== Records supplied

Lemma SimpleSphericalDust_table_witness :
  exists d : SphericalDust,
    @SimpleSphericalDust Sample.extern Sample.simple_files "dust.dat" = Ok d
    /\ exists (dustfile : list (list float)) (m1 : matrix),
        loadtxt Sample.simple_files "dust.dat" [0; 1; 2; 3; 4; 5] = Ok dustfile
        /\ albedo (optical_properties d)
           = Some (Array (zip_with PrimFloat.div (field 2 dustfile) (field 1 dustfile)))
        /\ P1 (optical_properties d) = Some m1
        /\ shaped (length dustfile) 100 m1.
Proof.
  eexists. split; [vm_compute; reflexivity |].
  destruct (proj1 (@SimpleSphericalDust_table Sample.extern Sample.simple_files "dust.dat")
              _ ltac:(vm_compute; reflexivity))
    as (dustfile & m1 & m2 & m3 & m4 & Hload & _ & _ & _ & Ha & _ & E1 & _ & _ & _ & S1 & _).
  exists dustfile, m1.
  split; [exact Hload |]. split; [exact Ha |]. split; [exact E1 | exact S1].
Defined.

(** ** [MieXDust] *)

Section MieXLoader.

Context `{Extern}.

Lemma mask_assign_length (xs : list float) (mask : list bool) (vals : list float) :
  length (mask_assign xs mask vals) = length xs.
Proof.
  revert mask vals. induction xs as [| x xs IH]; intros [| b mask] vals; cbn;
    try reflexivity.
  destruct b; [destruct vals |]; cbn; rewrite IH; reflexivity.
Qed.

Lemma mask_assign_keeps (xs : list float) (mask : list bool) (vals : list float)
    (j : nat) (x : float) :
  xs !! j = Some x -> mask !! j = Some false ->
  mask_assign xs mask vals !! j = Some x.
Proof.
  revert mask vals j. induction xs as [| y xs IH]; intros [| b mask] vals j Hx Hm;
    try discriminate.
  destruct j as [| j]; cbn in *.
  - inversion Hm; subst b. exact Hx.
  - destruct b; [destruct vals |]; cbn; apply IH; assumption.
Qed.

====

Work required ▸ A verbatim reproduction of all the records above is the expected answer.

Output for this exercise ▸
Lemma SimpleSphericalDust_table_witness :
  exists d : SphericalDust,
    @SimpleSphericalDust Sample.extern Sample.simple_files "dust.dat" = Ok d
    /\ exists (dustfile : list (list float)) (m1 : matrix),
        loadtxt Sample.simple_files "dust.dat" [0; 1; 2; 3; 4; 5] = Ok dustfile
        /\ albedo (optical_properties d)
           = Some (Array (zip_with PrimFloat.div (field 2 dustfile) (field 1 dustfile)))
        /\ P1 (optical_properties d) = Some m1
        /\ shaped (length dustfile) 100 m1.
Proof.
  eexists. split; [vm_compute; reflexivity |].
  destruct (proj1 (@SimpleSphericalDust_table Sample.extern Sample.simple_files "dust.dat")
              _ ltac:(vm_compute; reflexivity))
    as (dustfile & m1 & m2 & m3 & m4 & Hload & _ & _ & _ & Ha & _ & E1 & _ & _ & _ & S1 & _).
  exists dustfile, m1.
  split; [exact Hload |]. split; [exact Ha |]. split; [exact E1 | exact S1].
Defined.

(** ** [MieXDust] *)

Section MieXLoader.

Context `{Extern}.

Lemma mask_assign_length (xs : list float) (mask : list bool) (vals : list float) :
  length (mask_assign xs mask vals) = length xs.
Proof.
  revert mask vals. induction xs as [| x xs IH]; intros [| b mask] vals; cbn;
    try reflexivity.
  destruct b; [destruct vals |]; cbn; rewrite IH; reflexivity.
Qed.

Lemma mask_assign_keeps (xs : list float) (mask : list bool) (vals : list float)
    (j : nat) (x : float) :
  xs !! j = Some x -> mask !! j = Some false ->
  mask_assign xs mask vals !! j = Some x.
Proof.
  revert mask vals j. induction xs as [| y xs IH]; intros [| b mask] vals j Hx Hm;
    try discriminate.
  destruct j as [| j]; cbn in *.
  - inversion Hm; subst b. exact Hx.
  - destruct b; [destruct vals |]; cbn; apply IH; assumption.
Qed.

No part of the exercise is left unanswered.